**ENTRIES SUPPLIED**:
(* ===== verification/RankingFacts.v ===== *)
(** * Facts about ranking

    Fusion adds one contribution per list, a ranking keeps every candidate once,
    and an external reranker only reorders candidates of one exact priority. *)
From Stdlib Require Import ZArith Lia Ascii Sorted.
From stdpp Require Import sorting.
From S2P Require Import Prelude PyStr Json PyFloat FactValidation Ranking.
Local Open Scope Z_scope.

(** ** Fusion *)

(** What one list adds for a key: its source, its share of the score and its
    first row with that key. *)
Fixpoint first_share (source : string) (weight : float) (fusion_k start : Z) (key : string) (rows : list candidate)
    : option (string * float * candidate) :=
  match rows with
  | [] => None
  | row :: rest =>
      if String.eqb (_candidate_key row) key then Some (source, fdiv weight (float_near (fusion_k + start)), row)
      else first_share source weight fusion_k (start + 1) key rest
  end.
(** What all lists add. *)
Definition shares (source_weights : list (string * float)) (fusion_k : Z) (key : string)
    (candidate_lists : list (string * list candidate)) : list (string * float * candidate) :=
  omap (λ sr, first_share sr.1 (source_weight source_weights sr.1) fusion_k 1 key sr.2) candidate_lists.

Definition add_share (key : string) (f f' : fusion) (c : option (string * float * candidate)) : Prop :=
  match c with
  | None => dict_get key (rows_by_key f') = dict_get key (rows_by_key f) ∧ dict_get key (scores f') = dict_get key (scores f)
            ∧ dict_get key (sources f') = dict_get key (sources f)
  | Some (s, x, row) =>
      dict_get key (rows_by_key f') = Some (default row (dict_get key (rows_by_key f)))
      ∧ dict_get key (scores f') = Some (fadd (default fzero (dict_get key (scores f))) x)
      ∧ dict_get key (sources f') = Some (default [] (dict_get key (sources f)) ++ [s])
  end.
(** every row stands under its own key, once *)
Definition keyed (f : fusion) : Prop :=
  NoDup (dict_keys (rows_by_key f)) ∧ ∀ k r, dict_get k (rows_by_key f) = Some r → _candidate_key r = k ∧ k ≠ "".

Lemma mem_spec t l : mem t l = true ↔ t ∈ l.
Proof.
  unfold mem. rewrite existsb_exists. setoid_rewrite <-list_elem_of_In. setoid_rewrite String.eqb_eq. naive_solver.
Qed.
Lemma mem_false t l : mem t l = false ↔ t ∉ l.
Proof. rewrite <-mem_spec. by destruct (mem t l). Qed.
Lemma float_of_int_near z d : float_of_int z = Ok d → d = float_near z.
Proof. unfold float_of_int. destruct (is_finite _); [congruence|done]. Qed.
Lemma setdefault_get {A} k (v : A) d k' : dict_get k' (dict_setdefault k v d) =
  if String.eqb k' k then Some (default v (dict_get k d)) else dict_get k' d.
Proof.
  unfold dict_setdefault, dict_has. destruct (dict_get k d) as [x|] eqn:E.
  - destruct (String.eqb k' k) eqn:Ek; [|done]. apply String.eqb_eq in Ek as ->. done.
  - apply dict_get_set.
Qed.
Lemma setdefault_NoDup {A} k (v : A) d : NoDup (dict_keys d) → NoDup (dict_keys (dict_setdefault k v d)).
Proof. unfold dict_setdefault. case_match; auto using dict_set_NoDup. Qed.

Lemma add_share_none key f : add_share key f f None.
Proof. done. Qed.
Lemma add_share_after key f g h c : add_share key f g None → add_share key g h c → add_share key f h c.
Proof. destruct c as [[[s x] r]|]; cbn; intros (H1 & H2 & H3); rewrite H1, H2, H3; done. Qed.
Lemma add_share_before key f g h c : add_share key f g c → add_share key g h None → add_share key f h c.
Proof. destruct c as [[[s x] r]|]; cbn; intros Hc (H1 & H2 & H3); rewrite H1, H2, H3; done. Qed.

Section fusing.
Variables (source : string) (weight : float) (fusion_k : Z).

Lemma ranked_from_cons {A} start (row : A) rest : ranked_from start (row :: rest) = (start, row) :: ranked_from (start + 1) rest.
Proof.
  unfold ranked_from. rewrite imap_cons. cbn. f_equal; [f_equal; lia|]. apply imap_ext. intros i x _. cbn. f_equal. lia.
Qed.
Lemma fuse_row_spec f seen rank row f' seen' : fuse_row source weight fusion_k (f, seen) (rank, row) = Ok (f', seen') →
  let key := _candidate_key row in
  (keyed f → keyed f') ∧
  if String.eqb key "" || mem key seen then f' = f ∧ seen' = seen
  else seen' = seen ++ [key] ∧ add_share key f f' (Some (source, fdiv weight (float_near (fusion_k + rank)), row))
       ∧ ∀ k, k ≠ key → add_share k f f' None.
Proof.
  unfold fuse_row. cbv zeta. destruct (String.eqb (_candidate_key row) "" || _) eqn:E; intros Hr; [by simplify_eq|].
  apply bind_Ok in Hr as (d & Hd & Hr). apply float_of_int_near in Hd as ->. injection Hr as <- <-.
  apply orb_false_iff in E as [Hk _]. apply String.eqb_neq in Hk. split.
  - intros [Hn Hkeys]. split; [by apply setdefault_NoDup|]. cbn [rows_by_key]. intros k r. rewrite setdefault_get.
    destruct (String.eqb k (_candidate_key row)) eqn:Ek; [|apply Hkeys]. apply String.eqb_eq in Ek as ->.
    destruct (dict_get (_candidate_key row) (rows_by_key f)) as [r0|] eqn:Er; cbn; intros [= <-]; [by apply Hkeys|done].
  - split; [done|]. split.
    + cbn. by rewrite setdefault_get, String.eqb_refl, !dict_get_set_eq.
    + intros k Hne. cbn. apply String.eqb_neq in Hne as Hb. by rewrite setdefault_get, Hb, !dict_get_set_ne.
Qed.
Lemma fuse_rows_spec rows : ∀ start f seen f' seen',
  fold_result (fuse_row source weight fusion_k) (f, seen) (ranked_from start rows) = Ok (f', seen') →
  (keyed f → keyed f') ∧ ∀ key,
  add_share key f f' (if String.eqb key "" || mem key seen then None else first_share source weight fusion_k start key rows).
Proof.
  induction rows as [|row rows IH]; intros start f seen f' seen' Hr.
  - cbn in Hr. injection Hr as <- <-. split; [done|]. intros key. by case_match.
  - rewrite ranked_from_cons in Hr. cbn [fold_result] in Hr. apply bind_Ok in Hr as ([g seen1] & H1 & Hr).
    apply fuse_row_spec in H1 as [Hk1 H1]. cbv zeta in H1. apply IH in Hr as [Hk Hr]. split; [auto|]. intros key. specialize (Hr key).
    cbn [first_share]. rewrite (String.eqb_sym (_candidate_key row) key).
    destruct (String.eqb key (_candidate_key row)) eqn:Ek.
    + apply String.eqb_eq in Ek as ->. destruct (String.eqb (_candidate_key row) "" || mem (_candidate_key row) seen) eqn:E.
      * destruct H1 as [-> ->]. by rewrite E in Hr.
      * destruct H1 as (-> & H1 & _). apply orb_false_iff in E as [E1 E2]. rewrite E1 in Hr. cbn [orb] in Hr.
        rewrite (proj2 (mem_spec _ (seen ++ [_candidate_key row]))) in Hr by set_solver. by apply (add_share_before _ _ g).
    + apply String.eqb_neq in Ek.
      destruct (String.eqb (_candidate_key row) "" || mem (_candidate_key row) seen); [by destruct H1 as [-> ->]|].
      destruct H1 as (-> & _ & H1). apply (add_share_after _ _ g); [by apply H1|].
      assert (mem key (seen ++ [_candidate_key row]) = mem key seen) as <-; [|done].
      unfold mem. rewrite existsb_app. cbn. apply String.eqb_neq in Ek. by rewrite Ek, !orb_false_r.
Qed.
End fusing.

Lemma fuse_lists_spec ws k lists : ∀ f counts f' counts', fuse_lists ws k lists f counts = Ok (f', counts') →
  (keyed f → keyed f') ∧ ∀ key, key ≠ "" → let c := shares ws k key lists in
  dict_get key (rows_by_key f') = foldl (λ acc c, Some (default c.2 acc)) (dict_get key (rows_by_key f)) c
  ∧ dict_get key (scores f') = foldl (λ acc c, Some (fadd (default fzero acc) c.1.2)) (dict_get key (scores f)) c
  ∧ dict_get key (sources f') = foldl (λ acc c, Some (default [] acc ++ [c.1.1])) (dict_get key (sources f)) c.
Proof.
  induction lists as [|[source rows] lists IH]; intros f counts f' counts' Hr; cbn in Hr; [by simplify_eq|].
  apply bind_Ok in Hr as ([g seen] & H1 & Hr). apply fuse_rows_spec in H1 as [Hk1 H1]. apply IH in Hr as [Hk Hr].
  split; [auto|]. intros key Hkey. specialize (Hr key Hkey). specialize (H1 key). cbv zeta in Hr |- *.
  apply String.eqb_neq in Hkey. rewrite Hkey in H1. cbn [orb mem existsb] in H1. destruct Hr as (Hr1 & Hr2 & Hr3).
  unfold shares in *. cbn [omap list_omap fst snd]. rewrite Hr1, Hr2, Hr3.
  destruct (first_share _ _ _ _ _ _) as [[[s x] row]|]; cbn in H1; destruct H1 as (-> & -> & ->); done.
Qed.
Lemma foldl_some {A B} (f : option B → A → option B) l : (∀ o x, is_Some (f o x)) → ∀ o, l ≠ [] → is_Some (foldl f o l).
Proof.
  intros Hf. induction l as [|x l IH]; [done|]. intros o _. cbn. destruct l as [|y l]; [apply Hf|by apply IH].
Qed.
Lemma fold_total (l : list (string * float * candidate)) : l ≠ [] →
  foldl (λ acc c, Some (fadd (default fzero acc) c.1.2)) None l = Some (foldl fadd fzero (map (λ c, c.1.2) l)).
Proof.
  destruct l as [|c l]; [done|]. intros _. cbn. generalize (fadd fzero c.1.2). induction l as [|d l IH]; intros x; [done|]. apply IH.
Qed.
Lemma fold_sources (l : list (string * float * candidate)) :
  foldl (λ acc c, Some (default [] acc ++ [c.1.1])) None l = match l with [] => None | _ => Some (map (λ c, c.1.1) l) end.
Proof.
  assert (Hs : ∀ x, foldl (λ acc c, Some (default [] acc ++ [c.1.1])) (Some x) l = Some (x ++ map (λ c, c.1.1) l)).
  { induction l as [|d l IH]; intros x; cbn; [by rewrite app_nil_r|]. rewrite IH. cbn. by rewrite <-app_assoc. }
  destruct l as [|c l]; [done|]. specialize (Hs []). exact Hs.
Qed.
Lemma fold_rows (l : list (string * float * candidate)) :
  foldl (λ acc c, Some (default c.2 acc)) None l = match l with [] => None | c :: _ => Some c.2 end.
Proof. destruct l as [|c l]; [done|]. cbn. induction l as [|d l IH]; [done|]. apply IH. Qed.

**EXERCISE AIM**: Note which lines carry the word "shares" in the material, then copy each of them.

**EXPECTED OUTPUT**:
Definition shares (source_weights : list (string * float)) (fusion_k : Z) (key : string)
  (keyed f → keyed f') ∧ ∀ key, key ≠ "" → let c := shares ws k key lists in
  unfold shares in *. cbn [omap list_omap fst snd]. rewrite Hr1, Hr2, Hr3.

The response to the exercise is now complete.